* [Provided records]

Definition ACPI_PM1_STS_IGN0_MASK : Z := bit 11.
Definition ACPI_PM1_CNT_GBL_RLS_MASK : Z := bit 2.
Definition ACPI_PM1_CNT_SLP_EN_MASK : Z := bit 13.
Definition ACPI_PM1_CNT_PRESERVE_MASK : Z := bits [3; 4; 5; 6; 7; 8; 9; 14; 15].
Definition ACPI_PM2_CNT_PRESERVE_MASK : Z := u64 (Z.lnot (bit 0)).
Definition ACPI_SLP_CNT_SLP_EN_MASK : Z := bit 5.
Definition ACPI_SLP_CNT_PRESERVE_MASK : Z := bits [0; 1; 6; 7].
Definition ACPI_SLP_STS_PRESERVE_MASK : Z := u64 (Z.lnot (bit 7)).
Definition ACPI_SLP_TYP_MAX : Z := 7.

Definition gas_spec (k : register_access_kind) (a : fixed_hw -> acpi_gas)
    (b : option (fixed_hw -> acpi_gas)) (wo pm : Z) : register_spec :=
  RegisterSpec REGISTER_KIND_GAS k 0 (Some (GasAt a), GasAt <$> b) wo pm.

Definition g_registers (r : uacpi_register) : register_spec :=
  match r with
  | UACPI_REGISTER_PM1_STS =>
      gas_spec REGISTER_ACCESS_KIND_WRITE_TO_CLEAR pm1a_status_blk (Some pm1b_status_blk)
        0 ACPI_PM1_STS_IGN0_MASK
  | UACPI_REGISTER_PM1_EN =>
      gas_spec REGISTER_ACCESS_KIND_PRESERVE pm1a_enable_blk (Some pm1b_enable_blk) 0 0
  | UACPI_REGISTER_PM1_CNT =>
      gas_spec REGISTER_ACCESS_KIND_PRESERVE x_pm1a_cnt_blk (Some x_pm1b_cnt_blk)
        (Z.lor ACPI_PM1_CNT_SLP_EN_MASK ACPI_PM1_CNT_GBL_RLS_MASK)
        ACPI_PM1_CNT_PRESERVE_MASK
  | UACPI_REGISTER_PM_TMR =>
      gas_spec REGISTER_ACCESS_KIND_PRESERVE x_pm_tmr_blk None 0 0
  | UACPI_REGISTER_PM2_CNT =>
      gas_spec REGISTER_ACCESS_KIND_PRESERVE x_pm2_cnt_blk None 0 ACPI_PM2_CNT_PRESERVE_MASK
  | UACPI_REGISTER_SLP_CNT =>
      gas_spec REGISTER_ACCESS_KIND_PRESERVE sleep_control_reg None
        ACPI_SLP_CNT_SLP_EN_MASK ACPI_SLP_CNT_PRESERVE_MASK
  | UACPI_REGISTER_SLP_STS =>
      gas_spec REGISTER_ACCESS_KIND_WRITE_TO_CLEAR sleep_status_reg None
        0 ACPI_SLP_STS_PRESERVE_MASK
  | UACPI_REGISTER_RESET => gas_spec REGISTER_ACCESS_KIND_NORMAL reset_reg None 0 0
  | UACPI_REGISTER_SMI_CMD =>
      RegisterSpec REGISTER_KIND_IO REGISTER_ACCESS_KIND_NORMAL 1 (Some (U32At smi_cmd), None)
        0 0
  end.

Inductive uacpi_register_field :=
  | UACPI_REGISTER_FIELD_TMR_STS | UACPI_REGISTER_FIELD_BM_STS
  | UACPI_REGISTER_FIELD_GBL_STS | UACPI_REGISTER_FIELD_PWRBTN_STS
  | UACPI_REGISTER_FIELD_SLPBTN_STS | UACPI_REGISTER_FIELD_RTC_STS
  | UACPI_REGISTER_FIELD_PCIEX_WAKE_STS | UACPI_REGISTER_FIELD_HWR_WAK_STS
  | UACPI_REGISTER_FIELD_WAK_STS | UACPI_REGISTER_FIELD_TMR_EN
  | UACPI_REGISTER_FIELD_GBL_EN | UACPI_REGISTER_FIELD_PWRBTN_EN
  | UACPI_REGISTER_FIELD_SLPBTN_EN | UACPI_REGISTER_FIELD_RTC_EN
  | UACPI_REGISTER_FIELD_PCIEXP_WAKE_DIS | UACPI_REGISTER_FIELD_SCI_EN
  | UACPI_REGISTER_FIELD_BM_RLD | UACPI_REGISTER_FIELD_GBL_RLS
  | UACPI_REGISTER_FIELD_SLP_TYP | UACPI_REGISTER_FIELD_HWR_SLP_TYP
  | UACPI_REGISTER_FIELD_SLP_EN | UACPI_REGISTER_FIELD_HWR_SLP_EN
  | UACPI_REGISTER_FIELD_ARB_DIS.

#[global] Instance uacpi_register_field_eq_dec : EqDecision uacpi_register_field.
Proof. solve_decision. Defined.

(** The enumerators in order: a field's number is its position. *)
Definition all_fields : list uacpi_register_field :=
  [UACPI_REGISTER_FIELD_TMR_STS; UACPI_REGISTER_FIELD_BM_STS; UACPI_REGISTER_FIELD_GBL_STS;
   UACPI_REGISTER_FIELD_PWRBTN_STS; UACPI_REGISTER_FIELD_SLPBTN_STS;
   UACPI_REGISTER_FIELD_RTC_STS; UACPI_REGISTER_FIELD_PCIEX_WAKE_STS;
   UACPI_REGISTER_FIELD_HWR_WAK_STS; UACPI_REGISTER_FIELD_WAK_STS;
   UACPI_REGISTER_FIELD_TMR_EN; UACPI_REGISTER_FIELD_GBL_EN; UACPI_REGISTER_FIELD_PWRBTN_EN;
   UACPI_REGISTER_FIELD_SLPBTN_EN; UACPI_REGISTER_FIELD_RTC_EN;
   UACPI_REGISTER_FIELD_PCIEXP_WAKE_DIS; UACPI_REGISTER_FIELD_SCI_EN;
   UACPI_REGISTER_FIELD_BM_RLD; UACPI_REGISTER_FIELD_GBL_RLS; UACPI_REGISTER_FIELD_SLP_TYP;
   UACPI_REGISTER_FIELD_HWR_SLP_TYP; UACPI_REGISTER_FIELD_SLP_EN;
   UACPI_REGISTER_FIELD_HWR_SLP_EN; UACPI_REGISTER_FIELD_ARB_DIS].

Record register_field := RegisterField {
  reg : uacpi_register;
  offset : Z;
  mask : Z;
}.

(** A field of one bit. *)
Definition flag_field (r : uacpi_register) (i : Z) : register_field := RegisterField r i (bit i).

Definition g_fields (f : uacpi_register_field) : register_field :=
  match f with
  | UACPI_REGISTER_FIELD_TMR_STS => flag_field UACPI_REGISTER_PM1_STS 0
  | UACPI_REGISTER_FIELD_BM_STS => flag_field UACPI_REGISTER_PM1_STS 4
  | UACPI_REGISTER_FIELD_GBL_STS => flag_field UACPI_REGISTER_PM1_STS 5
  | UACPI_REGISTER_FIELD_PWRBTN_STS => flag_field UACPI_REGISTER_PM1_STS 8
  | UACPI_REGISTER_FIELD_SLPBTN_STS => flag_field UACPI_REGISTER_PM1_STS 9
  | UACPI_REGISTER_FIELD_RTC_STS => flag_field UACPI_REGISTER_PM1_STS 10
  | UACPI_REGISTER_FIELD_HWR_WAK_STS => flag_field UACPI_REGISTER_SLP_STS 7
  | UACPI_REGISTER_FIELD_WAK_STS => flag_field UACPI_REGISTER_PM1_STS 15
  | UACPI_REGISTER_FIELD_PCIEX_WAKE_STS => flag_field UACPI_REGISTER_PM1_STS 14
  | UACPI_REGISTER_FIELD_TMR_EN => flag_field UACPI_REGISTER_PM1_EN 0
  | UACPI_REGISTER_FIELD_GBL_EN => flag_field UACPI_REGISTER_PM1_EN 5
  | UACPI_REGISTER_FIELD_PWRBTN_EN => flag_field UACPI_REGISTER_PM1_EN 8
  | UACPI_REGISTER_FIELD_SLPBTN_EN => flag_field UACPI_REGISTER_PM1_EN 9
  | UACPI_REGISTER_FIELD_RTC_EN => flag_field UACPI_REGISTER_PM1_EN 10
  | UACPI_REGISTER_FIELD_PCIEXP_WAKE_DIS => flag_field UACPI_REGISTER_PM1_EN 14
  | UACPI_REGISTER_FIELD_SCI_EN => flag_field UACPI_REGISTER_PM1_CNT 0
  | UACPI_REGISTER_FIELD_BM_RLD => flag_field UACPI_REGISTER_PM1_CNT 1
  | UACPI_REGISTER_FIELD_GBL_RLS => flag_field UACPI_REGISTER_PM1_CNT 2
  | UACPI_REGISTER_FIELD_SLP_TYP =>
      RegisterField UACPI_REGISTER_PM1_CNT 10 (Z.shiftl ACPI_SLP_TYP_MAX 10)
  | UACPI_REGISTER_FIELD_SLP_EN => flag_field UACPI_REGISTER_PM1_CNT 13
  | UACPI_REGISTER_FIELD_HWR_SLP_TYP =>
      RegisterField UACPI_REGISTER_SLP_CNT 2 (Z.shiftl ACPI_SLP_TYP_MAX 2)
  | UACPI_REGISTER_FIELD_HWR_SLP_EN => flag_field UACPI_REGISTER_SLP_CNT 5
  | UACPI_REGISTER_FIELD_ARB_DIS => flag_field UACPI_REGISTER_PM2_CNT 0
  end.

* [Task to complete]
Copy all lines in the listing above where the string "lnot" appears.

* [Exercise result]
Definition ACPI_PM2_CNT_PRESERVE_MASK : Z := u64 (Z.lnot (bit 0)).
Definition ACPI_SLP_STS_PRESERVE_MASK : Z := u64 (Z.lnot (bit 7)).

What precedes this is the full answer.